Meditation and Buddhist mind training and body centered awareness practices such as chi-kung have been very important to me, especially in my teens through thirties. Shamata Vipassana meditation no longer seems so crucial, however it is still life enhancing. Chi-kung remains life enhancing, although I go through spurts of regular practice. Eastern philosophy had been a big interest, however now no longer is and I can’t even remember why it was so important at the time.

Relationships were always important to me, and I had no access to any red pill thought until my late thirties, at which time I was well placed in Thailand to be able to discover more about masculine/feminine interactions just by dating. Girls don’t try to be men in SEA, and so some of the underlying polarities are easier to notice and more masculinity and leadership is rewarded instead of insulted. So that began a new phase and focus of development for me; sexual loving relationships from a position of dominance.

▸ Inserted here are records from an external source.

Definition parse_string (item : Z) (b : parse_buffer) (h : heap) : option (bool * parse_buffer * heap) :=
  let input_pointer := offset b + 1 in
  let fail (input_pointer : Z) h := Some (false, at_offset input_pointer b, h) in
  c ← buffer_at b 0;
  if negb (c =? 34) then fail input_pointer h
  else
    s ← scan_string (S (List.length (content b))) b input_pointer 0;
    match s with
    | None => fail input_pointer h
    | Some (input_end, skipped_bytes) =>
        closed ← (if length b <=? input_end then Some false
                  else c ← (content b).[input_end]; Some (c =? 34));
        if negb closed then fail input_pointer h
        else
          let allocation_length := input_end - offset b - skipped_bytes in
          match new_string (allocation_length - 1) h with
          | (None, h) => fail input_pointer h
          | (Some output, h) =>
              out ← strings h !! output;
              '(done, input_pointer, out, output_pointer) ←
                unescape_loop (S (List.length (content b))) (content b) input_end input_pointer out 0;
              if done : bool then
                out ← wr out output_pointer 0;
                let h := with_strings (<[output := out]> (strings h)) h in
                h ← upd item (set_type cJSON_String) h;
                h ← upd item (set_valuestring (Some output)) h;
                Some (true, at_offset (input_end + 1) b, h)
              else
                h ← free_string output h;
                fail input_pointer h
          end
    end.

(** ** The print buffer *)

(** [reallocate] says whether the hooks have a [realloc]; the buffer's own length
    may be smaller than the block. *)
Record printbuffer := mkPrint {
  buffer : option (list Z); plength : Z; poffset : Z; pdepth : Z;
  noalloc : bool; format : bool; reallocate : bool }.

Definition with_buffer l n p := mkPrint l n (poffset p) (pdepth p) (noalloc p) (format p) (reallocate p).
Definition with_bytes l p := with_buffer (Some l) (plength p) p.
Definition with_poffset o p := mkPrint (buffer p) (plength p) o (pdepth p) (noalloc p) (format p) (reallocate p).
Definition with_pdepth d p := mkPrint (buffer p) (plength p) (poffset p) d (noalloc p) (format p) (reallocate p).

Definition INT_MAX : Z := 2 ^ 31 - 1.
Definition INT_MIN : Z := - 2 ^ 31.

(** [memcpy] of [l] to the start of a block. *)
Definition overlay (l block : list Z) : option (list Z) :=
  if (List.length l <=? List.length block)%nat then Some (l ++ drop (List.length l) block) else None.

(** The position to write at, when there is room for [needed] bytes and one more. *)
Definition ensure (p : printbuffer) (needed : Z) (m : mem) : option (option Z * printbuffer * mem) :=
  match buffer p with
  | None => Some (None, p, m)
  | Some l =>
      if (0 <? plength p) && (plength p <=? poffset p) then Some (None, p, m)
      else if INT_MAX <? needed then Some (None, p, m)
      else
        let needed := needed + poffset p + 1 in
        if needed <=? plength p then Some (Some (poffset p), p, m)
        else if noalloc p then Some (None, p, m)
        else
          let newsize := if INT_MAX / 2 <? needed then if needed <=? INT_MAX then Some INT_MAX else None
                         else Some (needed * 2) in
          match newsize with
          | None => Some (None, p, m)
          | Some newsize =>
              let '(ok, m) := sqlite3Malloc m in
              if ok : bool then
                keep ← (if reallocate p then Some (take (Z.to_nat (plength p)) l)
                        else if poffset p + 1 <=? zlen l
                             then Some (take (Z.to_nat (poffset p + 1)) l) else None);
                newbuffer ← overlay keep (malloc_bytes newsize);
                Some (Some (poffset p), with_buffer (Some newbuffer) newsize p, sqlite3_free m)
              else Some (None, with_buffer None 0 p, sqlite3_free m)
          end
  end.

(** Consecutive writes. *)
Fixpoint put (block : list Z) (i : Z) (l : list Z) : option (list Z) :=
  match l with
  | [] => Some block
  | c :: l => block ← wr block i c; put block (i + 1) l
  end.

(** A constant text with its terminator, where [ensure] asks for its size. *)
Definition print_text (p : printbuffer) (text : list Z) (m : mem) : option (bool * printbuffer * mem) :=
  '(output, p, m) ← ensure p (zlen text + 1) m;
  match output with
  | None => Some (false, p, m)
  | Some output =>
      l ← buffer p; l ← put l output (text ++ [0]); Some (true, with_bytes l p, m)
  end.

Definition update_offset (p : printbuffer) : option printbuffer :=
  match buffer p with
  | None => Some p
  | Some l => n ← strlen (drop (Z.to_nat (poffset p)) l); Some (with_poffset (poffset p + n) p)
  end.

(** ** Writing a string *)

(** The letter after the backslash. *)
Definition escape_letter (c : Z) : option Z :=
  if c =? 92 then Some 92
  else if c =? 34 then Some 34
  else if c =? 8 then Some 98
  else if c =? 12 then Some 102
  else if c =? 10 then Some 110
  else if c =? 13 then Some 114
  else if c =? 9 then Some 116
  else None.

(** The first loop: the characters of the string and those that escapes add. *)
Fixpoint escape_count (input : list Z) (escape_characters : Z) : option (Z * Z) :=
  match input with
  | [] => None
  | c :: input =>
      if c =? 0 then Some (0, escape_characters)
      else
        let added := match escape_letter c with
                     | Some _ => 1
                     | None => if c <? 32 then 4 else 0
                     end in
        '(n, e) ← escape_count input (escape_characters + added);
        Some (n + 1, e)
  end.

Definition hex_lower (d : Z) : Z := if d <? 10 then 48 + d else 87 + d.
(** [sprintf(z, "u%04x", c)] without the terminator, for a byte. *)
Definition hex4 (c : Z) : list Z := [117; 48; 48; hex_lower (c / 16); hex_lower (c mod 16)].

(** The second loop. *)
Fixpoint escape_loop (input : list Z) (output : list Z) (output_pointer : Z) : option (list Z) :=
  match input with
  | [] => None
  | c :: input =>
      if c =? 0 then Some output
      else if (31 <? c) && negb (c =? 34) && negb (c =? 92) then
        output ← wr output output_pointer c;
        escape_loop input output (output_pointer + 1)
      else
        output ← wr output output_pointer 92;
        match escape_letter c with
        | Some e =>
            output ← wr output (output_pointer + 1) e;
            escape_loop input output (output_pointer + 2)
        | None =>
            output ← put output (output_pointer + 1) (hex4 c ++ [0]);
            escape_loop input output (output_pointer + 6)
        end
  end.

Definition print_string_ptr (input : option (list Z)) (p : printbuffer) (m : mem)
  : option (bool * printbuffer * mem) :=
  match input with
  | None =>
      '(output, p, m) ← ensure p 3 m;
      match output with
      | None => Some (false, p, m)
      | Some output => l ← buffer p; l ← put l output [34; 34; 0]; Some (true, with_bytes l p, m)
      end
  | Some input =>
      '(n, escape_characters) ← escape_count input 0;
      let output_length := n + escape_characters in
      '(output, p, m) ← ensure p (output_length + 3) m;
      match output with
      | None => Some (false, p, m)
      | Some output =>
          l ← buffer p;
          l ← wr l output 34;
          l ← (if escape_characters =? 0
               then put l (output + 1) (take (Z.to_nat output_length) input)
               else escape_loop input l (output + 1));
          l ← wr l (output + output_length + 1) 34;
          l ← wr l (output + output_length + 2) 0;
          Some (true, with_bytes l p, m)
      end
  end.
End blocks.

(** ** Test data *)

(** Blocks of the size asked for, and with one byte more. *)
Definition exact_blocks (n : Z) : list Z := replicate (Z.to_nat n) 170.
Definition roomy_blocks (n : Z) : list Z := replicate (Z.to_nat (n + 1)) 170.
Definition empty_heap : heap := mkHeap ∅ ∅ 1 [].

Business has been an ongoing interest since I was a young boy, and I’ve been a self supported entrepreneur since my early twenties. I’m still developing my entrepreneurial and managerial skills.

Music is a new interest, and despite my lack of talent, is another avenue of personal development that is now important to me. That started mostly in my mid to late forties. Although I wish I’d started earlier to catch a child’s developmental window of neuronal re-organization, it is not too late to learn slowly.

I never went to college, and spent most of my time hanging out with girls throughout my adult life. Only in the last few years have I had male friends around, so I’m getting a late start on developing social skills among men. Again, it’s not too late to learn slowly.

There are many lines of personal development available to us, and it’s common to delve deeply into one or a few of them throughout different periods of life. I’ve known a few men deeply focused on developing their mathematical ability.

I’ve had an interest in writing ever since I noticed a talent for it at age nine. One of the most pleasurable experiences I’ve had was taking a continuing education poetry writing class for adults. We would do assignments in class, then at home, then in the next class read our assignments and follow up with critiquing each others work. I don’t know how to explain how fulfilling and interesting that was. My style keeps changing and some of my best writing seems behind me, but I’m still learning and developing.

Sexual chi-kung has been a strong interest for decades. I’ve had far more sex than most people, if you measure it in hours. I would suspect that I’ve had more hours of sex than have the top 10 manosphere PUA artists combined. I had a year with one girl where we had a minimum of four hours of sex (sex measured only when pumping – not just hanging out on the bed) per day, and we’d spend all day Saturday and Sunday fucking, only stopping to eat, shit, and sleep. My doctor at the time told me that I had the heart rate of a professional athlete, and couldn’t believe that my only aerobic activity was a lot of sex.  I did that with a few other girls too; screamingly intense sex for as long and often as physically possible. Even this year I’d sometimes see all three girls in a day, and sometimes more than once a day. And I would wager all of my income streams and every last cent that I’ve had far better quality sex than any published PUA. But the quality is no longer at it’s peak. Crohn’s disease and age have lowered my stamina, and it takes a few hours of Chi-kung and formless meditation per day to be sublimely energetically aware and powerful. I go through phases of going more deeply into that, and sometimes just have sex that is closer to that of a mere mortal.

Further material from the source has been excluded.